Since the hole appeared as a crack on Wednesday morning and began to grow by as much as 20 feet at a time, it has gobbled up a tractor, 18-wheeler cab, trees, telephone poles and oil field equipment.
Authorities believe the sinkhole may have stabilized as only a few clods of dirt were occasionally sloughing from its sides on Friday.
Daisetta residents were given tours of the hole for the first time on Friday night. The public has been barred from the area as a safety precaution.
Don't sneak in there
The giant hole has become something of a national curiosity, and residents were eager to see Daisetta's little grand canyon.
"We want to let the children see that they won't be sucked into the ground," said Liberty County sheriff's spokesman Hugh Bishop. "But after this, anybody who sneaks in there can be arrested."
The town's main street, FM 770, which passes by the hole, remains closed to drivers.
Daisetta is an old oil field town and poised for potential sinkhole problems, geology experts say.
The town sits atop a large underground salt formation, known as a saltdome, which is a mile and a half in diameter and lies 650 feet to 1,900 feet below the surface, authorities say. A swampy area where oil has been pumped since the early 1900s surrounds the perimeter.

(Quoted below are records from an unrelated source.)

Lemma word_ranges_in chunks : Forall (range_in #chunks) (word_ranges_of chunks).
Proof.
  unfold word_ranges_of. enough (∀ cs ranges i n, 0 ≤ i → i + #cs ≤ n → Forall (range_in i) ranges → Forall (range_in n) (word_ranges_loop ranges i cs)) as H by by apply H.
  induction cs as [|[t m] cs IH]; intros ranges i n Hi Hn Hr; cbn [word_ranges_loop].
  - rewrite len_nil in Hn. eapply Forall_impl; [exact Hr|]. intros r [? ?]. split; lia.
  - rewrite len_cons in Hn. apply IH; [lia|lia|]. assert (Forall (range_in (i + 1)) ranges) as Hr' by (eapply Forall_impl; [exact Hr|]; intros r [? ?]; split; lia).
    unfold push_range. destruct (last ranges) as [[[wid first] e]|] eqn:El; [|apply Forall_app; split; [done|]; constructor; [split; cbn; lia|constructor]].
    destruct (wid =? _); [|apply Forall_app; split; [done|]; constructor; [split; cbn; lia|constructor]].
    apply last_Some in El as [l ->]. rewrite removelast_last. apply Forall_app in Hr' as [Hl _]. apply Forall_app in Hr as [_ Hr]. apply Forall_cons in Hr as [[Hf He] _]. cbn in *.
    apply Forall_app. split; [done|]. constructor; [split; cbn; lia|constructor].
Qed.

Lemma lookup_range {A} (l : list A) n ci : length l = n → 0 ≤ ci < Z.of_nat n → ∃ x, index l ci = Ret x.
Proof. intros <- Hci. destruct (index_in l ci) as (x & E & _); [unfold len; lia|]. by exists x. Qed.

Lemma fits_u8 v : fits 8 (as_u8 v).
Proof. unfold fits, as_u8. apply Z.mod_pos_bound. lia. Qed.

Section Words.
Context (mt : Z) (chunks : list Chunk) (infos : list ChunkPosting) (ids : list Z) (Hok : chunks_ok mt chunks) (Hinfos : length infos = length chunks) (Hids : length ids = length chunks).
Context (log : list log_entry).

Lemma add_tail_spec c first_ci end_ci wc ov ff : tokens_inv c log → words_inv none c → #(token_texts c) + 1 < 2 ^ 32 → 0 ≤ first_ci < end_ci → end_ci ≤ #chunks → Forall is_char wc → Forall is_char ov →
  ∃ c', add_tail c chunks infos ids first_ci end_ci wc ov ff = Ret c' ∧ tokens_inv c' log ∧ words_inv none c' ∧ kept c c' ∧ #(token_texts c') ≤ #(token_texts c) + 1.
Proof using Hok Hinfos Hids.
  intros Hinv Hw Hsize Hf He Hwc Hov. unfold add_tail. destruct (_ <=? _) eqn:Elen; [exists c; split_and!; done || lia|]. apply Z.leb_gt in Elen. unfold MAX_SUFFIX_INDEX, equal_chunk.DEFAULT_MAX_TOKEN in *.
  destruct (snap_near 8 (Z.to_nat (str_len wc)) wc (saturating_sub (str_len wc) 8)) as (ts & Ets & Hts & Hb).
  - unfold saturating_sub. lia.
  - replace (saturating_sub (str_len wc) 8 + Z.of_nat 8) with (str_len wc) by (unfold saturating_sub; lia). pose proof (boundary_app wc []) as H. by rewrite app_nil_r in H.
  - lia.
  - unfold ceil_boundary. rewrite Ets, bind_ret. unfold str_from. unfold is_char_boundary in Hb. destruct (split_at ts wc) as [[x tail]|] eqn:Es; [|done]. apply split_at_inv in Es as [-> _]. rewrite bind_ret.
    apply Forall_app in Hwc as [_ Htail]. destruct (chunk_at mt chunks (end_ci - 1) Hok) as (t & m & -> & _ & _); [lia|]. rewrite bind_ret. set (meta := {| is_word_stripped := true |}).
    destruct (intern_word_spec c log (tail ++ ov) meta Hinv Hw eq_refl Hsize) as (k & m' & c1 & -> & Hinv1 & Hw1 & Hm & Hws & Hk1 & Hs1).
    set (tfc := default (end_ci - 1) _). assert (first_ci ≤ tfc < end_ci) as Htfc.
    { subst tfc. destruct (List.find _ _) as [ci|] eqn:Ef; cbn; [|lia]. apply List.find_some in Ef as [Hin%list_elem_of_In _]. apply elem_of_range in Hin. lia. }
    destruct (lookup_range ids _ tfc Hids) as [i1 ->]; [unfold len in He; lia|]. rewrite bind_ret. destruct (lookup_range ids _ (end_ci - 1) Hids) as [i2 ->]; [unfold len in He; lia|]. rewrite bind_ret.
    destruct (lookup_range infos _ tfc Hinfos) as [[[[d1 p1] f1] e1] ->]; [unfold len in He; lia|]. rewrite bind_ret. destruct (lookup_range infos _ (end_ci - 1) Hinfos) as [[[[d2 p2] f2] e2] ->]; [unfold len in He; lia|]. rewrite bind_ret.
    edestruct (record_word_spec c1 log) as (c2 & -> & Hinv2 & Hw2 & Hk2 & Et); [done|done| |exact Hm|done| |]; [reflexivity|split; [done|]; split; [done|apply fits_u8]|].
    exists c2. split; [done|]. split; [done|]. split; [done|]. split; [by etrans|]. by rewrite Et.
Qed.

Sinkholes can form when rainfall, underground water or injected saltwater dissolves or washes out an underground cavity.
Fluids must penetrate a layer of topsoil and sandstone before reaching Daisetta's caprock and salt where a cavity can be created, Nye said.
Some of the town's old oil wells, which were never capped and don't appear on any maps, might have piping that provides avenues for fluids to reach those areas, said Carl Norman, a geology consultant in Houston who is an expert on sinkholes.
Since 1968, Deloach has had a state permit to inject saltwater down a 1,181-foot-deep well by the northwest edge of the dome where the hole opened, Nye said.
The injection well, which is now shut down, is supposed to keep the saltwater safely contained within the sandstone layer.
"They have to know it's going to stay there and not escape," said Nye.
The state calculates whether the geological formation can hold the amount that is going to be injected before granting a permit, she said. To increase that amount, the permit would have to be refigured and amended, she said.
The railroad commission also cited Deloach for failing to conduct its annual leak test on the piping in the well before April 30.
What's underneath? While Norman says the sinkhole could have been caused naturally by water percolating from the surface or underground, he believes the saltwater injection likely contributed to the cavity's formation.
The commission is exploring whether to drop a sonic device down the well to see if any cavity is forming.
Daisetta residents are a little jittery, wondering what lies beneath their feet.
"The ground could fall like it did the other day. I have to worry about my babies," said Tammy Rawlinson, who has four children and is afraid to spend the night in her home.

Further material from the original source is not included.